Directions for this task —
Which lines of the data contain the string "change"? Copy every one.

[Records excerpted from a collection]
########

Lemma distinct_NoDup (l : list nat) : distinct l = true <-> NoDup l.
Proof.
  induction l as [| x rest IH]; cbn.
  - split; [constructor | reflexivity].
  - rewrite andb_true_iff, negb_true_iff, IH. split.
    + intros [Hx Hrest]. constructor; [| exact Hrest].
      intros Hin.
      assert (existsb (Nat.eqb x) rest = true) as Habs; [| congruence].
      apply existsb_exists. exists x. split; [exact Hin | apply Nat.eqb_refl].
    + intros H. inversion H as [| y l' Hx Hrest]; subst. split; [| exact Hrest].
      destruct (existsb (Nat.eqb x) rest) eqn:Hex; [| reflexivity].
      apply existsb_exists in Hex as (y & Hy & Heq).
      apply Nat.eqb_eq in Heq. subst y. contradiction.
Qed.

Lemma flat_map_ext_in (f g : Instruction -> list Instruction)
    (b : list Instruction) :
  (forall i, In i b -> f i = g i) -> flat_map f b = flat_map g b.
Proof.
  induction b as [| i rest IH]; cbn; intros H; [reflexivity |].
  rewrite (H i (or_introl eq_refl)), IH; [reflexivity |].
  intros j Hj. apply H. right. exact Hj.
Qed.

Lemma functions_expand_ext_in (f g : Instruction -> list Instruction)
    (m : Module) :
  (forall i, In i (insts m) -> f i = g i) ->
  functions (expand f m) = functions (expand g m).
Proof.
  intros H. unfold expand; cbn. apply map_ext_in. intros fn Hfn.
  unfold expand_function. f_equal. apply map_ext_in. intros b Hb.
  apply flat_map_ext_in. intros i Hi. apply H. eapply in_insts; eauto.
Qed.

End LowerOne.

Section LowerStep.

Lemma subst_value_redirect (u N : nat) (v : Value) :
  subst_value (InstRef u) (InstRef N) v = redirect [(u, N)] v.
Proof.
  unfold subst_value, Value_eqb.
  destruct (Value_eq_dec v (InstRef u)) as [-> | Hne].
  - cbn. rewrite Nat.eqb_refl. reflexivity.
  - destruct v as [| name | x | t | k t]; try reflexivity.
    cbn. destruct (Nat.eqb_spec u x); [subst; contradiction | reflexivity].
Qed.

Lemma subst_inst_redirect (u N : nat) (i : Instruction) :
  subst_inst (InstRef u) (InstRef N) i = redirect_inst [(u, N)] i.
Proof.
  unfold subst_inst, redirect_inst. f_equal. apply map_ext.
  apply subst_value_redirect.
Qed.

Lemma nth_redirect (sm : list (nat * nat)) (l : list Value) (n : nat) :
  nth n (map (redirect sm) l) Nil = redirect sm (nth n l Nil).
Proof. exact (map_nth (redirect sm) l Nil n). Qed.

Lemma redirect_quiet (sm : list (nat * nat)) (v : Value) :
  (forall x, v = InstRef x -> assoc x sm = None) -> redirect sm v = v.
Proof.
  intros H. destruct v as [| name | x | t | k t]; cbn; try reflexivity.
  rewrite (H x eq_refl). reflexivity.
Qed.

(** One round of the loop replaces the call by its comparison and
    redirects the uses of its result. *)
Lemma lower_isnil_use_lowered (c : Compiler) (u : nat) (i : Instruction) :
  handles_ok (cmod c) = true ->
  lookup (cmod c) u = Some i ->
  strip_cast (cmod c) (nth 0 (operands i) Nil) <> InstRef u ->
  cmod (lower_isnil_use c (InstRef u)) = lowered_with (cmod c) [u].
Proof.
  intros Hok Hlook Hquiet.
  set (m := cmod c) in *. set (N := next_id m).
  unfold lower_isnil_use, CreateICmp, build, ReplaceAllUsesWith,
    EraseFromParentAsInstruction, SetInsertPointBefore.
  cbn [cmod insert_point fst snd]. fold m. fold N.
  set (ptr := if negb (IsNil (IsABitCastInst m (Operand m (InstRef u) 0)))
              then Operand m (Operand m (InstRef u) 0) 0
              else Operand m (InstRef u) 0).
  set (new := mkInst N (ICmp IntEQ) [ptr; ConstPointerNull (TypeOf m ptr)]
                     (TInt 1)).
  assert (Hptr : ptr = strip_cast m (nth 0 (operands i) Nil)).
  { unfold ptr, strip_cast, Operand at 1 3 4. rewrite Hlook. reflexivity. }
  assert (Hnew : new = comparison m N i).
  { unfold new, comparison. cbv zeta. rewrite <- Hptr. reflexivity. }
  assert (Hsubst : subst_inst (InstRef u) (InstRef N) new = new).
  { rewrite subst_inst_redirect. unfold redirect_inst, new. cbn. f_equal.
    rewrite redirect_quiet; [reflexivity |].
    intros x Hx. cbn. destruct (Nat.eqb_spec u x); [| reflexivity].
    subst x. rewrite Hptr in Hx. contradiction. }
  unfold lowered_with. fold m. fold N. cbn [List.length Nat.add].
  unfold expand at 1 2. cbn [next_id functions]. f_equal.
  change (map (expand_function (erase u))
            (map (expand_function
                    (fun j => [subst_inst (InstRef u) (InstRef N) j]))
                 (functions (expand (insert_before u new) m))))
    with (functions
            (expand (erase u)
               (expand (fun j => [subst_inst (InstRef u) (InstRef N) j])
                  (expand (insert_before u new) m)))).
  rewrite !functions_expand_expand.
  apply functions_expand_ext_in. intros j Hj.
  unfold lower_inst, site_map. cbn [List.length seq combine assoc].
  unfold insert_before.
  destruct (Nat.eqb_spec (inst_id j) u) as [Heq | Hne].
  - assert (j = i) as ->.
    { pose proof (lookup_own m j Hok Hj) as Hown. rewrite Heq in Hown.
      congruence. }
    assert (Hlt : u < N).
    { rewrite <- Heq. apply handle_below; assumption. }
    destruct (Nat.eqb_spec u (inst_id i)); [| congruence].
    cbn [flat_map app]. rewrite Hsubst. unfold erase. cbn [inst_id new].
    destruct (Nat.eqb_spec N u); [lia |].
    change (inst_id (subst_inst (InstRef u) (InstRef N) i)) with (inst_id i).
    rewrite Heq, Nat.eqb_refl. cbn. rewrite Hnew. reflexivity.
  - destruct (Nat.eqb_spec u (inst_id j)); [congruence |].
    cbn [flat_map app]. unfold erase. cbn [inst_id subst_inst].
    destruct (Nat.eqb_spec (inst_id j) u); [contradiction |].
    cbn. rewrite subst_inst_redirect. reflexivity.
Qed.

End LowerStep.

Section LoweredOne.

Variables (m : Module) (u : nat).
Hypothesis m_ok : handles_ok m = true.
Hypothesis m_refs : refs_ok m = true.

Let N := next_id m.
Let m1 := lowered_with m [u].

Lemma insts_lowered_one :
  insts m1 = flat_map (lower_inst m [(u, N)]) (insts m).
Proof.
  unfold m1, lowered_with.
  change (insts (mkModule
                   (functions
                      (expand (lower_inst m (site_map (next_id m) [u])) m))
                   (List.length [u] + next_id m)))
    with (insts (expand (lower_inst m (site_map (next_id m) [u])) m)).
  rewrite insts_expand. reflexivity.
Qed.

########

Problem solution —
  change (map (expand_function (erase u))
    change (inst_id (subst_inst (InstRef u) (InstRef N) i)) with (inst_id i).
  change (insts (mkModule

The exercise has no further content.